Gilead plans to go straight to Phase III studies for once-yearly lenacapavir, while GSK and ViiV will push forward with their long-acting antivirals after touting positive early-stage results.
Long-acting HIV therapies took center stage at the ongoing 2025 Conference on Retroviruses and Opportunistic Infections in San Francsico, with Gilead and GSK and development partner ViiV Healthcare touting promising data for their respective assets and setting the stage for advanced development.
Gilead debuted Phase I findings for two novel formulations of lenacapavir, which could potentially allow once-yearly injections for the prevention of HIV. Data, published simultaneously in The Lancet, showed that once-yearly pre-exposure prophylaxis (PrEP) led to median plasma lenacapavir concentrations higher than what was needed to show efficacy in Phase III trials that treated patients twice yearly.
A readout from the PURPOSE 1 study, released in June 2024, found that twice-yearly lenacapavir could prevent HIV in 100% of immunized cisgender women, while PURPOSE 2 found a 96% reduction in the risk of HIV in cisgender men, transgender men, transgender women and gender non-binary individuals who have sex with partners assigned male at birth.
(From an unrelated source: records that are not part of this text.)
(** * nzbparser: subject-line parsing and NZB post-processing

    A shallow embedding of [subject.go] ([ParseSubject] and the Go
    [regexp] calls it makes) and of [nzbparser.go]: [ScanNzbFile],
    [MakeUnique], [ParseWithOptions] from the decoded XML on, and the
    part of [Write] before the XML marshalling.  The XML decoding and
    encoding themselves are not embedded.

    Strings are byte strings ([string] / [list ascii]).  The regular
    expressions are embedded as syntax trees and run by a backtracking
    matcher with leftmost-first semantics, the semantics Go's [regexp]
    package guarantees for submatches.  Character classes, [.] (any
    byte but a newline) and [(?i)] case folding are those of ASCII, so
    the embedding is exact on ASCII subjects. *)

From Stdlib Require Import String Ascii List ZArith Bool Lia Sorted Permutation.
From stdpp Require Import base gmap strings.
Import ListNotations.
Open Scope string_scope.

(* ================================================================= *)
(** ** Characters and Go [strings] helpers *)

Definition chr (n : nat) : ascii := ascii_of_nat n.
Definition code (a : ascii) : nat := nat_of_ascii a.

Definition is_digit (a : ascii) : bool := (48 <=? code a)%nat && (code a <=? 57)%nat.
Definition is_upper (a : ascii) : bool := (65 <=? code a)%nat && (code a <=? 90)%nat.
Definition is_lower (a : ascii) : bool := (97 <=? code a)%nat && (code a <=? 122)%nat.

(** ASCII [unicode.ToLower] / [ToUpper]. *)
Definition to_lower (a : ascii) : ascii := if is_upper a then chr (code a + 32) else a.
Definition to_upper (a : ascii) : ascii := if is_lower a then chr (code a - 32) else a.

(** [unicode.IsSpace] on ASCII: '\t', '\n', '\v', '\f', '\r' and ' '. *)
Definition is_space (a : ascii) : bool :=
  ((9 <=? code a)%nat && (code a <=? 13)%nat) || (code a =? 32)%nat.

(** The double quote character, written by its code. *)
Definition dq : string := String (chr 34) EmptyString.

Definition drop_while (p : ascii -> bool) : list ascii -> list ascii :=
  fix go l := match l with
              | [] => []
              | a :: l' => if p a then go l' else l
              end.

Definition trim_left_l (p : ascii -> bool) (l : list ascii) : list ascii := drop_while p l.
Definition trim_right_l (p : ascii -> bool) (l : list ascii) : list ascii :=
  rev (drop_while p (rev l)).
Definition trim_l (p : ascii -> bool) (l : list ascii) : list ascii :=
  trim_right_l p (trim_left_l p l).
(** The calls of one live analysis: at most two, none of the language
    model, appended to the history. *)
Lemma analyze_run (world : World) (self : MultimodalGenerator)
    (image_url : MetaVal) (query language : string) (history : list Event) :
  exists (r : option string) (new : list Event),
    _analyze_image_with_vision world self image_url query language history
    = (r, history ++ new)
    /\ (length new <= 2)%nat
    /\ existsb is_llm_call new = false.
Proof.
  assert (forall (r : option string) (new : list Event) run,
            run = (r, history ++ new) -> (length new <= 2)%nat ->
            existsb is_llm_call new = false ->
            exists r new, run = (r, history ++ new) /\ (length new <= 2)%nat
                          /\ existsb is_llm_call new = false) as Hpack
    by eauto.
  destruct image_url as [target|z|b].
  2,3: apply (Hpack None []); [by rewrite app_nil_r|cbn; lia|reflexivity].
  unfold _analyze_image_with_vision. rewrite run_bind, fetch_run. cbn [fst snd].
  destruct (requests_get world history target) as [image_data|e].
  2:{ apply (Hpack None [HttpGet target]); [reflexivity|cbn; lia|reflexivity]. }
  destruct (b64encode world image_data) as [|c data] eqn:E.
  { apply (Hpack None [HttpGet target]); [reflexivity|cbn; lia|reflexivity]. }
  rewrite run_bind, run_call. cbn [fst snd].
  match goal with
  | |- context [vision_llm_invoke world ?h ?m] =>
      destruct (vision_llm_invoke world h m) as [analysis|e];
        [apply (Hpack (Some analysis) [HttpGet target; VisionInvoke m])
        |apply (Hpack None [HttpGet target; VisionInvoke m])]
  end; first [by rewrite <- app_assoc|cbn; lia|reflexivity].
Qed.

Lemma prefix_append (a b : string) : String.prefix a (a +:+ b) = true.
Proof.
  induction a as [|c a IH]; [by destruct b|].
  change (String c a +:+ b) with (String c (a +:+ b)). cbn [String.prefix].
  by destruct (ascii_dec c c).
Qed.

(** One image always contributes three strings: its marker, an analysis
    line and its address; only the analysis line depends on the
    collaborators. *)
Lemma format_image_run (world : World) (self : MultimodalGenerator)
    (query : string) (use_vision_now : bool) (language : string)
    (item : nat * Document) (history : list Event) :
  exists (parts : list string) (new : list Event),
    format_image world self query use_vision_now language item history
    = (parts, history ++ new)
    /\ Forall2 part_variant parts (stored_image_parts self item)
    /\ (length new <= 2)%nat
    /\ existsb is_llm_call new = false.
Proof.
  destruct item as [i doc]. unfold format_image, stored_image_parts.
  rewrite run_bind.
  destruct (use_vision_now
            && truthy (default (MStr "") (metadata doc !! "supabase_url"))
            && self_use_vision self).
  2:{ eexists _, []. rewrite app_nil_r. split; [reflexivity|].
      split; [|split; [cbn; lia|reflexivity]].
      repeat (constructor; [by left|]). constructor. }
  rewrite run_bind.
  destruct (analyze_run world self
              (default (MStr "") (metadata doc !! "supabase_url"))
              query language history) as (r & new & -> & Hlen & Hllm).
  cbn [fst snd].
  assert (forall label : string,
            part_variant
              (("Visual Analysis" +:+ label))
              ("Visual Analysis: "
               +:+ _escape_curly_braces self (page_content doc) +:+ nl))
    as Hvariant.
  { intros label. right. split; [apply prefix_append|].
    exact (prefix_append "Visual Analysis"
             (": " +:+ _escape_curly_braces self (page_content doc) +:+ nl)). }
  destruct r as [analysis|]; [destruct (String.eqb analysis "")|];
    cbn [negb fst snd mret M_ret]; eexists _, new;
    (split; [reflexivity|]); (split; [|by split]);
    (constructor; [by left|]); (constructor; [|by repeat constructor; left]).
  - apply (Hvariant (" (Stored): "
                     +:+ _escape_curly_braces self (page_content doc) +:+ nl)).
  - apply (Hvariant (" (Real-time): " +:+ analysis +:+ nl)).
  - apply (Hvariant (" (Stored): "
                     +:+ _escape_curly_braces self (page_content doc) +:+ nl)).
Qed.

(** *** The context in every world *)

Lemma part_variant_refl (l : list string) : Forall2 part_variant l l.
Proof. induction l; constructor; [by left|done]. Qed.

Lemma Forall2_concat_variant (ls ks : list (list string)) :
  Forall2 (Forall2 part_variant) ls ks ->
  Forall2 part_variant (concat ls) (concat ks).
Proof.
  induction 1 as [|l k ls ks Hlk _ IH]; cbn; [constructor|].
  by apply Forall2_app.
Qed.

Lemma existsb_app_false {A : Type} (f : A -> bool) (l k : list A) :
  existsb f l = false -> existsb f k = false -> existsb f (l ++ k) = false.
Proof. intros Hl Hk. by rewrite existsb_app, Hl, Hk. Qed.

Lemma mapM_format_image_run (world : World) (self : MultimodalGenerator)
    (query : string) (use_vision_now : bool) (language : string)
    (items : list (nat * Document)) (history : list Event) :
  exists (parts : list (list string)) (new : list Event),
    mapM (format_image world self query use_vision_now language) items history
    = (parts, history ++ new)
    /\ Forall2 (Forall2 part_variant) parts (map (stored_image_parts self) items)
    /\ (length new <= 2 * length items)%nat
    /\ existsb is_llm_call new = false.
Proof.
  revert history. induction items as [|item items IH]; intros history.
  - exists [], []. rewrite app_nil_r. repeat split; [constructor|cbn; lia].
  - cbn [mapM]. rewrite run_bind.
    destruct (format_image_run world self query use_vision_now language item
                history) as (p & new1 & -> & Hp & Hlen1 & Hllm1).
    cbn [fst snd]. rewrite run_bind.
    destruct (IH (history ++ new1)) as (ps & new2 & -> & Hps & Hlen2 & Hllm2).
    cbn [fst snd mret M_ret].
    exists (p :: ps), (new1 ++ new2). rewrite app_assoc.
    split; [reflexivity|]. split; [by constructor|].
    split; [rewrite length_app; cbn [length]; lia|].
    by apply existsb_app_false.
Qed.

Lemma context_parts_run (world : World) (self : MultimodalGenerator)
    (results : Results) (query : string) (use_vision_now : bool)
    (language : string) (history : list Event) :
  exists (parts : list string) (new : list Event),
    context_parts world self results query use_vision_now language history
    = (parts, history ++ new)
    /\ Forall2 part_variant parts (stored_context_parts self results)
    /\ (length new <= 2 * length (images results))%nat
    /\ existsb is_llm_call new = false.
Proof.
  unfold context_parts, stored_context_parts. rewrite run_bind.
  destruct (images results) as [|img imgs] eqn:E.
  - exists
      (match text results with
       | [] => []
       | _ => ("=== TEXT CONTENT ===" +:+ nl)
              :: map (format_text self) (enumerate 1 (text results))
       end
       ++ []
       ++ match tables results with
          | [] => []
          | _ => (nl +:+ "=== TABLES ===" +:+ nl)
                 :: map (format_table self) (enumerate 1 (tables results))
          end), [].
    rewrite app_nil_r. split; [reflexivity|].
    split; [apply part_variant_refl|]. split; [cbn; lia|reflexivity].
  - rewrite run_bind.
    destruct (mapM_format_image_run world self query use_vision_now language
                (enumerate 1 (img :: imgs)) history)
      as (ps & new & -> & Hps & Hlen & Hllm).
    cbn [fst snd mret M_ret]. eexists _, new. split; [reflexivity|].
    rewrite length_enumerate in Hlen.
    split; [|by split].
    apply Forall2_app; [apply part_variant_refl|].
    apply Forall2_app; [|apply part_variant_refl].
    constructor; [by left|]. by apply Forall2_concat_variant.
Qed.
On the strength of these Phase I findings, Gilead plans to skip Phase II and go straight to Phase III development for once-year pre-exposure prophylaxis (PrEP) with lenacapavir. A study is set to launch later this year.
“Once-yearly lenacapavir, if approved, could become an important new HIV prevention option that could help address PrEP adherence and persistence challenges for individuals who need or want PrEP around the world,” Jared Baeten, Gilead’s Virology Therapeutic Area head, said in a statement.
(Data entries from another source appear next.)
(** * Model-conversion tools (tools/*.py): a shallow embedding and its properties

    The repository is a set of independent Python command-line scripts that
    download models, convert ONNX -> SavedModel -> TFLite and print
    diagnostics.  Every script is a straight line of calls into third-party
    libraries wrapped in try/except/finally.  The embedding below keeps
    exactly that shape:

    - Python exceptions are values of [exn], with the part of the class
      hierarchy the handlers distinguish ([except ImportError],
      [except ModuleNotFoundError], [except Exception]);
    - the file system is a tree of directories and files, and the [os],
      [shutil] and [tempfile] calls the scripts make are functions on it;
      the operating system may refuse the removal of a temporary directory,
      the one failure the converters are written to swallow;
    - third-party libraries (onnx2tf, onnx-tf, TensorFlow, onnxsim, the
      model hub, urllib) are the fields of a record [Env]: each call either
      returns or raises, and may rewrite the file system arbitrarily;
    - a script is a computation in the monad [M], which threads the [world]
      (file system, standard output, the log of calls made) and an
      exception. *)

From Stdlib Require Import ZArith Lia.
From stdpp Require Import base option list strings gmap sorting.

#[local] Set Warnings "-register-all".
#[local] Open Scope string_scope.
#[local] Open Scope list_scope.

(** ** Python exceptions *)

(** The classes the scripts can tell apart.  [SystemExit] and
    [KeyboardInterrupt] derive from [BaseException] only; the others derive
    from [Exception]; [ModuleNotFoundError] derives from [ImportError]. *)
Inductive exc_class : Type :=
  | SystemExit
  | KeyboardInterrupt
  | ImportError
  | ModuleNotFoundError
  | OSError
  | KeyError
  | RuntimeError.

Record exn : Type := Exn { exn_class : exc_class; exn_msg : string }.

(** [isinstance(e, Exception)] *)
Definition is_Exception (e : exn) : bool :=
  match exn_class e with
  | SystemExit | KeyboardInterrupt => false
  | _ => true
  end.

(** [isinstance(e, ImportError)] *)
Definition is_ImportError (e : exn) : bool :=
  match exn_class e with
  | ImportError | ModuleNotFoundError => true
  | _ => false
  end.

(** [isinstance(e, ModuleNotFoundError)] *)
Definition is_ModuleNotFoundError (e : exn) : bool :=
  match exn_class e with
  | ModuleNotFoundError => true
  | _ => false
  end.

(** ** Paths *)

(** A path as the scripts handle it: absolute or relative to the working
    directory, as a list of components. *)
Record upath : Type := UPath { is_abs : bool; comps : list string }.

(** [os.path.join(p, name)] for a plain name *)
Definition path_join (p : upath) (name : string) : upath :=
  UPath (is_abs p) (comps p ++ [name]).

(** [os.path.abspath(p)] *)
Definition abspath (cwd : list string) (p : upath) : upath :=
  if is_abs p then p else UPath true (cwd ++ comps p).

(** [os.path.dirname(p)] *)
Definition dirname (p : upath) : upath :=
  UPath (is_abs p) (removelast (comps p)).

(** [os.path.basename(p)] *)
Definition basename (p : upath) : string :=
  List.last (comps p) EmptyString.

(** Truth value of the string a path function returns: it is empty exactly
    when neither a root nor a component is left. *)
Definition path_truthy (p : upath) : bool :=
  is_abs p || match comps p with [] => false | _ => true end.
Also on Tuesday, GSK and ViiV unveiled data for their long-acting antiviral VH499, demonstrating that at its highest investigational dose of 250 mg, the drug candidate elicited a strong reduction in viral load. VH499 was also safe and well-tolerated, with no side effects leading to treatment withdrawal.
GKS and ViiV reported that one patient, who was given a 25-mg dose of VH499, developed a genetic mutation “associated with reduced susceptibility to capsid inhibitors” on day 11, but stated in the announcement that the data, alongside encouraging Phase I results establishing VH499’s efficacy and tolerability, “support further development of VH499 as a potential long-acting antiretroviral for HIV treatment.”
GSK and ViiV also released data for another long-acting antiviral drug, VH184. All doses of the candidate elicited a “marked” reduction in HIV-1 viral load after 10 days of monotherapy. There were no resistance mutations detected.